Loop structure reproduced by simulated fluxes at [1.00–1.71] GV. Proton fluxes and electron fluxes are calculated with the moving average of 2BRs’ daily proton fluxes and electron fluxes with a step of one day. The violet arrow and red arrow indicate the beginning and the end of the decrease phase. The gray arrows point in the direction of time increase.

Protons and electrons drift in opposite directions in the IMF due to their opposite charge. They will have the same drift speed when their rigidity is the same, while their diffusion coefficients are different during the decline phase (the difference is shown in Sect. 4.3). The formation of the electron–proton hysteresis loop structure is not only related to the drift mechanism, but also to diffusion. In this context, see also Aslam et al. (2023b).

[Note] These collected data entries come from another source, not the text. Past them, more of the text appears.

Lemma start_ok p k o w : clk_ok o w k -> machine_ok (pm_start (init_ctx p) k o w).
Proof.
  intros Hk. split.
  - split; [exact (clk_refs _ _ _ Hk)|]. split.
    + assert (Hn : forall h, get_client (init_ctx p) h = None).
      { intros h. unfold get_client, zlookup. cbn [pm_clients init_ctx]. case_test; [|done].
        destruct (replicate _ _ !! _) eqn:E'; [|done]. now apply lookup_replicate in E' as [-> _]. }
      split; [reflexivity|reflexivity|apply Hn|]. intros h Hh. cbn [fst pm pm_start].
      rewrite Hn. split; [done|]. unfold active_bit, bit_of. cbn. unfold mask_word.
      unfold zlookup. case_test; [|apply Z.testbit_0_l].
      destruct (Z.to_nat _) as [|[|]]; cbn; apply Z.testbit_0_l.
    + cbn [fst snd pm pm_start]. replace (o + _) with o by (vm_compute votes; lia). exact Hk.
  - intros h op Hin. now apply elem_of_nil in Hin.
Qed.

Lemma reaches_ok max_pipes mapping client_max p m :
  pm_reaches max_pipes mapping client_max p m -> machine_ok m.
Proof.
  intros (e & c & k & o & w & He & Hk & Hr). apply init_inv in He as [-> _].
  eapply (rtc_preserve machine_ok); eauto using start_ok, pm_step_ok.
Qed.

(** A registered client of an invariant machine. *)
Lemma machine_client m h cl :
  machine_ok m -> get_client (fst (pm m)) h = Some cl -> client_ok h (enabling m h) cl.
Proof. intros [(_ & Hp & _) _]. exact (slot_client _ _ _ _ Hp). Qed.

Lemma no_votes c :
  (forall h cl, get_client c h = Some cl -> voting (Some cl) = false) -> votes (pm_clients c) = 0.
Proof.
  unfold get_client. intros H.
  assert (Hl : forall n o, pm_clients c !! n = Some o -> voting o = false).
  { intros n [cl|] Hn; [|done]. apply (H (Z.of_nat n)). unfold zlookup. tests.
    now rewrite Nat2Z.id, Hn. }
  clear H. induction (pm_clients c) as [|x l IH]; [done|]. rewrite votes_cons, (Hl O x eq_refl), IH.
  - done.
  - intros n. apply (Hl (S n)).
Qed.

(** The clocks are on while a voting client is active. *)
Lemma active_voted c k en o w h cl :
  sys_ok (c, k) en o w -> get_client c h = Some cl -> IPA_PM_STATE_ACTIVE (cl_state cl) = true ->
  cl_skip_clk_vote cl = false -> ipa_clk_vote k = 1.
Proof.
  intros (Ho & _ & Hk) Hc Ha Hsk. assert (0 < votes (pm_clients c)).
  { eapply votes_pos; [exact Hc|]. cbn. now rewrite Ha, Hsk. }
  pose proof (pending_decs_nonneg k). cbn in Hk. destruct Hk as [? ? _ Hcnt Hv].
  rewrite Hv. case_test; lia.
Qed.

(** ** A concrete run

    One client, "USB", of the group of the APPS processor is registered and
    activated synchronously while the clocks are off. *)
Definition ex_params : ipa_pm_init_params :=
  {| ip_default_threshold := [600; 1000]; ip_threshold_size := 2;
     ip_exceptions := [{| exc_usecase := "USB"; exc_threshold := [100; 200] |}];
     ip_exception_size := 1 |}.
Definition ex_client : ipa_pm_register_params :=
  {| rp_name := Some "USB"%string; rp_callback := Some 7; rp_group := IPA_PM_GROUP_APPS;
     rp_skip_clk_vote := false |}.
Definition ex_clks : ipa3_clks :=
  {| ipa3_hw_mode := IPA_HW_MODE_NORMAL; ipa_clk_vote := 0; active_cnt := 0; bus_vote_idx := 0;
     tag_process_before_gating := false; tag_work := false; dec_wq_work := false;
     dec_irq_work := false; enable_clock_scaling := true; curr_ipa_clk_rate := 60;
     ipa_clk_rate_svs2 := 60; ipa_clk_rate_svs := 125; ipa_clk_rate_nominal := 250;
     ipa_clk_rate_turbo := 500 |}.
Definition ex_env : init_env := {| ctx_alloc_ok := true; wq_ok := true |}.
Definition ex_renv : register_env := {| kzalloc_ok := true; wakeup_source_ok := true |}.
Definition quiet : gate_env := {| suspend_apps_pipes := 0; gsi_pending_irq_type := None |}.

Lemma ex_clks_ok : clk_ok 0 0 ex_clks.
Proof. split; cbn; reflexivity || lia. Qed.

(** Runs one step of a machine. *)
Tactic Notation "run" uconstr(rule) :=
  eapply rtc_l; [first [left; refine rule | right; left; refine rule | right; right; refine rule];
                 vm_compute; reflexivity|].

Definition same_client (cl : ipa_pm_client) (st : ipa_pm_state) (act deact compl awake : bool) : Prop :=
  cl_state cl = st /\ cl_activate_work cl = act /\ cl_deactivate_work cl = deact /\
  cl_complete cl = compl /\ cl_wlock cl = awake /\ cl_group cl = IPA_PM_GROUP_APPS /\
  cl_skip_clk_vote cl = false /\ cl_callback cl = Some 7.

(** Registered, then activated without waiting: the clocks are off, so the
    work item is queued. *)
Lemma run_queued :
  exists m cl, pm_reaches 36 id 10 ex_params m /\ get_client (fst (pm m)) 1 = Some cl /\
    same_client cl IPA_PM_ACTIVATE_IN_PROGRESS true false false false /\ enabling m 1 = false /\
    ipa_clk_vote (snd (pm m)) = 0.
Proof.
  eexists _, _. split.
  - exists ex_env, (init_ctx ex_params), ex_clks, 0, 0. split; [reflexivity|]. split; [apply ex_clks_ok|].
    run (st_register _ _ _ _ ex_renv (Some ex_client) _ _ _).
    run (st_activate _ _ _ _ 1 _ _ _). apply rtc_refl.
  - repeat split; vm_compute; reflexivity.
Qed.

(** Activated by the work item, then its deferred deactivation requested. *)
Lemma run_pending :
  exists m cl, pm_reaches 36 id 10 ex_params m /\ get_client (fst (pm m)) 1 = Some cl /\
    same_client cl IPA_PM_ACTIVATED_PENDING_DEACTIVATION false true true true /\
    enabling m 1 = false /\ ipa_clk_vote (snd (pm m)) = 1.
Proof.
  eexists _, _. split.
  - exists ex_env, (init_ctx ex_params), ex_clks, 0, 0. split; [reflexivity|]. split; [apply ex_clks_ok|].
    run (st_register _ _ _ _ ex_renv (Some ex_client) _ _ _).
    run (st_activate _ _ _ _ 1 _ _ _).
    run (st_activate_work _ quiet 1 _ _ _ _ _).
    run (st_deferred_deactivate _ _ _ _ 1 _ _ _). apply rtc_refl.
  - repeat split; vm_compute; reflexivity.
Qed.

(** ** The clocks *)

(** A run of the machine with the parts of the calls as steps: "USB" is
    registered and activated without waiting, which queues the work item; the
    work item takes the clocks and activates the client; then its deferred
    deactivation is requested. *)
Lemma rtc_then {A} (R : A -> A -> Prop) x y y' z : R x y -> y = y' -> rtc R y' z -> rtc R x z.
Proof. intros H -> Hr. exact (rtc_l _ _ _ _ H Hr). Qed.
Tactic Notation "go" uconstr(rule) :=
  eapply rtc_then;
  [first [left; refine rule | right; left; refine rule | right; right; left; refine rule
         |right; right; right; refine rule]; vm_compute; (reflexivity || discriminate)
  |vm_compute; reflexivity|].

We have been able to obtain daily spectra for protons and electrons at (1 AU, 90°, 0°). Figure 10 shows the comparison between AMS observations and simulated fluxes on four dates. The four dates contain the beginning of the study period (June 1, 2017), the end of the study period (December 31, 2017), the date with the minimum flux value after the first CME arrived at Earth (June 17, 2017), and the date with the minimum flux value after the second CME arrived at Earth (September 8, 2017). The spectra observed by AMS are well simulated using our method and model, with tuned parameters used in the expressions for diffusion coefficients (as shown in Fig. 11).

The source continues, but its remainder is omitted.